Di rilievo, anche se interlocutorio, un abboccamento fra Putin e il premier giapponese Shinzo Abe, che pone le basi per un più approfondito esame al prossimo vertice Apec dell’annosa controversia riguardante delle isole Hokkaido/Curili, annesse alla Russia ma rivendicate dal Giappone. Abe ha anche stretto la mano al Premier cinese Li Keqiang, nonostante i rapporti fra i due paesi siano molto tesi a causa della controversia per le isole Senkaku. Sono invece rimasti freddissimi i rapporti con la premier sud-coreana Park Geun-hye, che invece ha avuto un colloquio col premier cinese.
I risultati più significativi restano a livello economico.
Non va dimenticato che sul totale mondiale i paesi Asem rappresentano il 53% del PIL, il 62,5% della popolazione e il 59% del commercio.
La nutrita schiera di uomini d’affari al seguito dei rispettivi premier conferma che non si tratta solo di una grossa passerella mediatica, ma l’occasione per rinsaldare rapporti economici, firmare contratti e impostare nuove interazioni economiche.
Per l’Italia presenti Telecom, Enel, Saipem, Agusta Westland, Intesa Sanpaolo, Cassa Depositi e Prestiti.
In primo piano la Cina. Li Keqiang ha proposto tre obiettivi al summit: 1) che Europa e Asia garantiscano la pace regionale, il multipolarismo e il multilateralismo 2) creare un libero mercato Eurasiatico 3) accrescere lo scambio fra persone (al suo discorso al Politecnico di Milano assistevano rappresentanze dei mille studenti cinesi iscritti al Politecnico stesso).
Con la delegazione cinese l’Italia ha firmato contratti per 10 miliardi di $.

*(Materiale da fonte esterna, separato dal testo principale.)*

(* ===== verification/LeoChunk.v ===== *)
(** * The chunks of an encoder

    What the encoders of both Leopard engines have in common above the transforms of one
    group ([src/core/leopard_gf8/encode.rs], [leopard_gf16/encode.rs]): the plans of all
    groups, one chunk of the shards (interpolate each group, add up, evaluate), and the loop
    over the chunks.  The parity of a chunk consists of the values of one polynomial of low
    degree, column by column. *)

From Stdlib Require Import NArith Lia List Bool.
From stdpp Require Import base numbers list.
From S2P Require Import Prelude Fields Options Leopard LinAlg Lch LeoStages LeoButterfly LeoPlan LeoDit LeoCode LeoGroup LeoCache.

(** [EncodePlans] *)
Record EncodePlans (T : Type) := mk_encode_plans {
  first_ifft_plan : IfftPlan T;
  encode_fft_plan : FftPlan T;
  later_ifft_plans : list (IfftPlan T);
  remainder_ifft_plan : option (IfftPlan T);
}.
Arguments mk_encode_plans {T}.
Arguments first_ifft_plan {T}.
Arguments encode_fft_plan {T}.
Arguments later_ifft_plans {T}.
Arguments remainder_ifft_plan {T}.

(** [&l[from..]] *)
Definition slice_from {E A} (l : list A) (from : nat) : outcome E (list A) := slice l from (length l).

Section plans_code.
Context {E T : Type}.

(** [while group_offset + driver.m <= data_shards] *)
Fixpoint later_plans_loop (fuel : nat) (m data_shards : nat) (skew : list T)
    (group_offset skew_offset : nat) (plans : list (IfftPlan T))
  : outcome E (list (IfftPlan T) * nat) :=
  match fuel with
  | O => Panic
  | S fuel =>
      if group_offset + m <=? data_shards then
        let! skews := slice_from skew skew_offset in
        let! plan := build_ifft_plan m m skews in
        later_plans_loop fuel m data_shards skew (group_offset + m) (skew_offset + m) (plans ++ [plan])
      else Ok (plans, skew_offset)
  end.

(** [EncodePlans::new] *)
Definition encode_plans_new (data_shards parity_shards : nat) (driver : LeopardEncodeDriver)
    (skews : list T) : outcome E (EncodePlans T) :=
  let m := driver_m driver in
  let! skew := slice_from skews (driver_skew_offset driver) in
  let! first := build_ifft_plan (driver_mtrunc driver) m skew in
  let! fft := build_fft_plan parity_shards m skews in
  let! ' (later, remainder) :=
    if m <? data_shards then
      let! ' (later, skew_offset) := later_plans_loop (S data_shards) m data_shards skew m m [] in
      let! remainder :=
        if driver_last_count driver =? 0 then Ok None else
        let! skews := slice_from skew skew_offset in
        let! plan := build_ifft_plan (driver_last_count driver) m skews in Ok (Some plan) in
      Ok (later, remainder)
    else Ok ([], None) in
  Ok (mk_encode_plans first fft later remainder).
End plans_code.

Section chunk_code.
Context {E D A T : Type}.
(** The transforms of a group, over the bytes of the chunk, and the addition of lanes. *)
Context (ifft : list D → IfftPlan T → list A → outcome E (list A)).
Context (xor : nat → list A → list A → outcome E (list A)).
Context (fft : FftPlan T → list A → outcome E (list A)).
Implicit Types (data : list D) (work : list A).

(** A later group: interpolated in the second half of the work space, added to the first. *)
Definition encode_group (m : nat) data (plan : IfftPlan T) (group_offset : nat) work
  : outcome E (list A) :=
  let! rest := slice_from data group_offset in
  let xor_dst := take m work in
  let! temp := ifft rest plan (drop m work) in
  let! xor_dst := xor (ifft_m plan) temp xor_dst in
  Ok (xor_dst ++ temp).

(** One chunk; the parity is in the first lanes. *)
Definition encode_chunk (m : nat) (plans : EncodePlans T) data work : outcome E (list A) :=
  let! first := slice work 0 m in
  let! first := ifft data (first_ifft_plan plans) first in
  let work := splice work 0 first in
  let! ' (work, group_offset) :=
    for_each (later_ifft_plans plans) (λ plan '(work, group_offset),
      let! work := encode_group m data plan group_offset work in
      Ok (work, group_offset + m)) (work, m) in
  let! work :=
    match remainder_ifft_plan plans with
    | Some plan => encode_group m data plan group_offset work
    | None => Ok work
    end in
  let! first := slice work 0 m in
  let! first := fft (encode_fft_plan plans) first in
  Ok (splice work 0 first).
End chunk_code.

Section loop_code.
Context {E A S : Type}.
Implicit Types (lanes views : list (list A)).

(** The views of the first [count] lanes, [view_len] elements each; their new contents go
    back to the lanes. *)
Definition lane_views (count view_len : nat) lanes : list (list A) :=
  map (take view_len) (take count lanes).
Definition put_views views lanes : list (list A) :=
  zip_with (λ view lane, view ++ drop (length view) lane) views lanes ++ drop (length views) lanes.

(** [while offset < shard_size]; the views of the last chunk are shorter. *)
Fixpoint lane_chunks (body : nat → nat → list (list A) → S → outcome E (list (list A) * S))
    (fuel total chunk_size work_size chunk_cap offset : nat) lanes (st : S)
  : outcome E (list (list A) * S) :=
  match fuel with
  | O => Panic
  | Datatypes.S fuel =>
      if offset <? total then
        let stop := Nat.min (offset + chunk_size) total in
        let size := stop - offset in
        let view_len := if size <? chunk_cap then size else chunk_cap in
        let! ' (views, st) := body offset stop (lane_views work_size view_len lanes) st in
        lane_chunks body fuel total chunk_size work_size chunk_cap stop (put_views views lanes) st
      else Ok (lanes, st)
  end.
End loop_code.

(** The caches of the thread: plans, and the buffers of a run. *)
Record EncodeCaches (T B : Type) := mk_encode_caches {
  plan_cache : TwoEntryCache (nat * nat) (EncodePlans T);
  buffer_cache : TwoEntryCache (nat * nat) B;
}.
Arguments mk_encode_caches {T B}.
Arguments plan_cache {T B}.
Arguments buffer_cache {T B}.

Section cached_code.
Context {E T B S : Type}.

Li Keqiang ha presentato appunto la “nuova via della seta” (“Silk Road Economic Belt”) che attraverso il neo-membro Kazakhistan dovrebbe unire Europa e Cina centro-occidentale, con Berlino come snodo principale e i porti atlantici come meta finale. Un secondo ramo (per cui India e Cina hanno già intavolato trattative) prevede un percorso Cina meridionale-India-Canale di Suez-Italia-Nord Europa. Partner principale in questo progetto sarebbe la Corea del Sud.
Per finanziare questi progetti, la Cina non intende avvalersi dal FMI o dalla BM troppo dominati dagli Usa, ma ha lanciato il progetto di una Asian Infrastructure Investment Bank, cui hanno aderito 21 paesi. Fantaeconomia per ora, ma una linea strategica ben precisa, che ipotizza un asse eurasiatico Berlino-Pechino-Seul e forse Mosca (se si tiene conto del mega accordo di fornitura energetica da 400 miliardi di $ firmato nello scorso maggio fra Cina e Russia), bypassando il dollaro.

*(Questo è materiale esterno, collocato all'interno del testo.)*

Definition decode_quad_stage dir (block : Stage4Block T) work : outcome E (list (list A)) :=
  dit4_decode_at dir work (stage4_r block) (stage4_dist block)
    (stage4_m01 block) (stage4_m23 block) (stage4_m02 block).

(** [if b < n && let Some(..) = get_pair_mut_flat(work, a, b, size)] *)
Definition flat_pair (f : list A → list A → list A * list A) (a b : nat) work : list (list A) :=
  if b <? n then with_pair work a b f else work.

Definition fft_decode_with_plan (plan : FftPlan T) work : outcome E (list (list A)) :=
  run_fft (decode_quad_stage Forward)
    (λ stage work, Ok (flat_pair (flat_dit2 (stage2_m stage)) (stage2_r stage)
       (stage2_r stage + stage2_dist stage) work)) plan work.

Definition zero_flat_lane (i : nat) work : outcome E (list (list A)) :=
  let! lane := index work i in
  let! _ := slice (E:=E) lane 0 size in update work i (zero_prefix size zero lane).

Definition zero_flat_below (i : nat) work : outcome E (list (list A)) :=
  if i <? n then zero_flat_lane i work else Ok work.

Definition ifft_decode_block (mtrunc : nat) (block : Stage4Block T) work : outcome E (list (list A)) :=
  let r := stage4_r block in
  let available := Nat.min (mtrunc - r) 4 in
  let! work := for_range (r + available) (r + 4) zero_flat_below work in
  decode_quad_stage Inverse block work.

Definition ifft_decode_final (stage : Stage2Block T) work : outcome E (list (list A)) :=
  for_range 0 (stage2_dist stage) (λ i work,
    Ok (flat_pair (flat_idit2 (stage2_m stage)) i (i + stage2_dist stage) work)) work.

Definition ifft_decode_with_plan (plan : IfftPlan T) work : outcome E (list (list A)) :=
  let! work :=
    match initial_blocks plan with
    | [] => for_range (ifft_mtrunc plan) (ifft_m plan) zero_flat_lane work
    | blocks =>
        let! work := for_each blocks (ifft_decode_block (ifft_mtrunc plan)) work in
        let! work := for_range (clear_start plan) (ifft_m plan) zero_flat_below work in
        for_each (later_blocks plan) (decode_quad_stage Inverse) work
    end in
  match ifft_final plan with
  | Some stage => ifft_decode_final stage work
  | None => Ok work
  end.

Definition derivative_width (i : nat) : nat := Nat.shiftr (Nat.lxor i (i - 1) + 1) 1.

Definition derivative_step (i : nat) work : outcome E (list (list A)) :=
  let width := derivative_width i in
  for_range 0 width (λ j work,
    let lo := i - width + j in
    let hi := i + j in
    Ok (if (hi <? n) && (lo <? n) then add_pair lo hi work else work)) work.

Definition formal_derivative work : outcome E (list (list A)) := for_range 1 n derivative_step work.
End code.

#[local] Existing Instance elem_inhabited.

(** ** Butterflies on views *)
Section views.
Context {A : Type}.
Implicit Types (x y s t : list A).

Lemma on_prefix_app size f x y s t : length x = size → length y = size →
  on_prefix size f (x ++ s) (y ++ t) = ((f x y).1 ++ s, (f x y).2 ++ t).
Proof.
  intros Hx Hy. unfold on_prefix. rewrite !take_app_length', !drop_app_length' by done. by destruct (f x y).
Qed.

Lemma on_prefix4_app size f (x0 x1 x2 x3 t0 t1 t2 t3 : list A) k :
  length x0 = size → length x1 = size → length x2 = size → length x3 = size →
  pick4 (on_prefix4 size f (x0 ++ t0) (x1 ++ t1) (x2 ++ t2) (x3 ++ t3)) k
  = pick4 (f x0 x1 x2 x3) k ++ pick4 (t0, t1, t2, t3) k.
Proof.
  intros H0 H1 H2 H3. unfold on_prefix4. rewrite !take_app_length', !drop_app_length' by done.
  destruct (f x0 x1 x2 x3) as [[[y0 y1] y2] y3]. by destruct k as [|[|[|]]].
Qed.
End views.

Section cells.
Context {F : Field}.
Implicit Types (x y : list Elem) (b len size : nat).

Lemma cell_take n x b : b < n → cell (take n x) b = cell x b.
Proof. intros Hb. unfold cell. by rewrite lookup_take_lt. Qed.

Lemma cell_app_l x y b : b < length x → cell (x ++ y) b = cell x b.
Proof. intros Hb. unfold cell. by rewrite lookup_app_l. Qed.

Lemma zero_prefix_length size len x : size ≤ len → length x = len → length (zero_prefix size zero x) = len.
Proof. intros Hle Hx. unfold zero_prefix. rewrite length_app, length_replicate, length_drop. lia. Qed.

Lemma zero_prefix_cell size x b : b < size → cell (zero_prefix size zero x) b = zero.
Proof.
  intros Hb. unfold zero_prefix. rewrite cell_app_l by (by rewrite length_replicate).
  unfold cell. by rewrite lookup_replicate_2.
Qed.

Lemma zero_prefix_id size x : size ≤ length x → (∀ b, b < size → cell x b = zero) → zero_prefix size zero x = x.
Proof.
  intros Hx Hz. unfold zero_prefix. rewrite <- (take_drop size x) at 2. f_equal.
  apply list_ext_lt; [len|]. intros b Hb. rewrite length_replicate in Hb.
  rewrite lookup_replicate_2, lookup_take_lt by done.
  destruct (lookup_lt_is_Some_2 x b ltac:(lia)) as [y Hy]. specialize (Hz b Hb). unfold cell in Hz.
  rewrite Hy in Hz |- *. cbn in Hz. by subst.
Qed.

Anche il giapponese Abe auspica un trattato di libero scambio con la UE promettendo meno tasse, apertura del mercato elettrico. La Russia dal canto suo progetta la TransEuro-Asian Development Belt prevede corridoi infrastrutturali (ferrovie, strade, energia, comunicazione) dalle coste del Pacifico fino all’Europa e all’Atlantico ovviamente in collaborazione con governi e capitali europei. L’ha presentata a Roma nel gennaio di quest’anno Vladimir Yakunin, presidente delle Ferrovie di Stato russe . A un convegno sull’argomento tenuto in marzo a Mosca sono stati invitati Edoardo Reviglio, Chief Economist della Cassa Depositi e Prestiti, Alberto Mazzola, responsabile degli Affari Internazionali delle Ferrovie dello Stato Italiane, Francesco Filippi, direttore del Centro Logistica e Trasporti dell’Università della Sapienza. A Milano Li Keqiang ha proposto di studiare un collegamento fra il progetto russo e le due belt cinesi.
Questo è quanto è stato reso noto al grande pubblico; di solito trattative importanti e accordi vengono tenuti rigorosamente segreti
Il clima carbonaro che ha tenuto lontano i contestatori non vale ovviamente per gli imprenditori italiani, in particolare lombardi.
Assolombarda ci informa che fra i paesi Asem i principali partner commerciali per la Lombardia sono Germania e Francia in Europa e Cina Giappone in Asia. La provincie più coinvolte sono Milano e Bergamo, seguite da Brescia per l’Europa e da Varese e Monza per l’Asia. Nei primi sei mesi del 2014 l’interscambio lombardo è stato di 74 miliardi di € verso la UE (di cui 30,6 miliardi della sola provincia di Milano, 8 miliardi ciascuna Bergamo e Brescia,) e di 14 miliardi verso i paesi Asem asiatici (di cui 7 miliardi della provincia di Milano, 1 miliardo ciascuna Bergamo e Varese), l’interscambio lombardo è di 19 miliardi con la Germania, 11, 5 con la Francia, 6,5 con la Cina.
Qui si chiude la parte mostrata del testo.